▸ **Supplied data**:
============================================================

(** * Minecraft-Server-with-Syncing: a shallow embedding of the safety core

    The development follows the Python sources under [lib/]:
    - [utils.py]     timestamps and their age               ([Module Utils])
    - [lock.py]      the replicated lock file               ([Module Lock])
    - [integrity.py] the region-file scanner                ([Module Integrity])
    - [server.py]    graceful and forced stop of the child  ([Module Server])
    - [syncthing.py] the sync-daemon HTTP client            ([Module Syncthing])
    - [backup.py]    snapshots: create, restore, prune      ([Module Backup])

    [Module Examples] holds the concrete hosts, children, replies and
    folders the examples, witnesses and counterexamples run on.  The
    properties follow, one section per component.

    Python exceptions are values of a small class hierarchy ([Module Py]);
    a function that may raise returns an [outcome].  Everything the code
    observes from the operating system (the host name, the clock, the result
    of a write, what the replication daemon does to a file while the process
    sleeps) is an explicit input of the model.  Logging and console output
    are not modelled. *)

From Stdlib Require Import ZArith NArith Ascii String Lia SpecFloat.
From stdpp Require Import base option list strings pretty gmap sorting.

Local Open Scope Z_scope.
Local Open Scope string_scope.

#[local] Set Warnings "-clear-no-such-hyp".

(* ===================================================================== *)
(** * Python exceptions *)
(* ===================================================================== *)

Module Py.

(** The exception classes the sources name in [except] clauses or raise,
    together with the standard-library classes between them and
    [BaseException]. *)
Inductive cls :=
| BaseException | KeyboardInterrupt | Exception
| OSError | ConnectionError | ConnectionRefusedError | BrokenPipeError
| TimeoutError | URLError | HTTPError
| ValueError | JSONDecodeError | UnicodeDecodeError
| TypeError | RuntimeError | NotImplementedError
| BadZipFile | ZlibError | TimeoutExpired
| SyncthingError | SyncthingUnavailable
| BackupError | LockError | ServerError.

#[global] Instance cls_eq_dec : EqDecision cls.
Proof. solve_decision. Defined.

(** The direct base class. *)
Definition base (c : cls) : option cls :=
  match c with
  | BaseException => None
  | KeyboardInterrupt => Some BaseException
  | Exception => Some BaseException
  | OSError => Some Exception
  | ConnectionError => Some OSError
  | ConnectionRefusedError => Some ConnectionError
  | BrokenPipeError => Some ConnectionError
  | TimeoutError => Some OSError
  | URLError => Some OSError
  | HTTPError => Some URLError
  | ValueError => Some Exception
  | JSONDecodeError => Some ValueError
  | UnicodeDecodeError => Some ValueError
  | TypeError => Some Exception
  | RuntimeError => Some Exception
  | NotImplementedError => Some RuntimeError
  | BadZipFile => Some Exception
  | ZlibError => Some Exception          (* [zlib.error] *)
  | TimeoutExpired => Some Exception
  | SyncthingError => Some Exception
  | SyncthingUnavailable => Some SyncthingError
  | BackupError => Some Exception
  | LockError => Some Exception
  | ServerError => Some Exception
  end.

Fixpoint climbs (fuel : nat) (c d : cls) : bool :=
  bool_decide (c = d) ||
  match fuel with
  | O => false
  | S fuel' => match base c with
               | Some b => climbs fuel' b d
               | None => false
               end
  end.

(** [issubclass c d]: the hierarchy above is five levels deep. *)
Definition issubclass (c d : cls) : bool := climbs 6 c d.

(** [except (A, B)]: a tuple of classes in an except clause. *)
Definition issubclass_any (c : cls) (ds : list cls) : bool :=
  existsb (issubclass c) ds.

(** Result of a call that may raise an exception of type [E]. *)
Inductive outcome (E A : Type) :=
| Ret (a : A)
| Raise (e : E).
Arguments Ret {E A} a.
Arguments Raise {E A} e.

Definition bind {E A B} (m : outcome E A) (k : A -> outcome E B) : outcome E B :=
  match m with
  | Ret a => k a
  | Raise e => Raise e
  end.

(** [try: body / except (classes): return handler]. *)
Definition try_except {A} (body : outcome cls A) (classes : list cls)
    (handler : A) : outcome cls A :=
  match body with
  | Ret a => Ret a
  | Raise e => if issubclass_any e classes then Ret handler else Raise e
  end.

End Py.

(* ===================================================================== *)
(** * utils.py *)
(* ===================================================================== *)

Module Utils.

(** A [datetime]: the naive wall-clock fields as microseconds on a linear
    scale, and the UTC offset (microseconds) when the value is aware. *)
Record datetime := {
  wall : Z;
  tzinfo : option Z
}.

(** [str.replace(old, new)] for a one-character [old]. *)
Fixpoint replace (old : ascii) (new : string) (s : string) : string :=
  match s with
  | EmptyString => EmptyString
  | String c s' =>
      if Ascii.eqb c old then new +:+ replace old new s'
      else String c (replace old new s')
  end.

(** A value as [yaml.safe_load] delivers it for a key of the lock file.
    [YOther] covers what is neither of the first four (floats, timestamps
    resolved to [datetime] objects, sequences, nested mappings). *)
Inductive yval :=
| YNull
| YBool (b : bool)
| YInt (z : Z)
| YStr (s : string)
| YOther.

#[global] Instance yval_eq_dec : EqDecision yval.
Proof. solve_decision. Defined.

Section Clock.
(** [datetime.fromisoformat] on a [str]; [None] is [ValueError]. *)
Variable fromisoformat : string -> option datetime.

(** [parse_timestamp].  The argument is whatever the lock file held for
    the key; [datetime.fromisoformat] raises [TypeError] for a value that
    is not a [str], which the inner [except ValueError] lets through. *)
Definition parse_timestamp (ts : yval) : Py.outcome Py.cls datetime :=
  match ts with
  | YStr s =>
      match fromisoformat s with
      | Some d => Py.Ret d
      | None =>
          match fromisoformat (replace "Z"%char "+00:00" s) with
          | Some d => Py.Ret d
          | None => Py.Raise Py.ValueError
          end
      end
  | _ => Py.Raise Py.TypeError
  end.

============================================================

▸ **Exercise goal**: Please copy exactly the lines from the first line of the records above through the line containing "[Module Examples] holds", including both, and nothing more.

▸ **Answer box**:
(** * Minecraft-Server-with-Syncing: a shallow embedding of the safety core

    The development follows the Python sources under [lib/]:
    - [utils.py]     timestamps and their age               ([Module Utils])
    - [lock.py]      the replicated lock file               ([Module Lock])
    - [integrity.py] the region-file scanner                ([Module Integrity])
    - [server.py]    graceful and forced stop of the child  ([Module Server])
    - [syncthing.py] the sync-daemon HTTP client            ([Module Syncthing])
    - [backup.py]    snapshots: create, restore, prune      ([Module Backup])

    [Module Examples] holds the concrete hosts, children, replies and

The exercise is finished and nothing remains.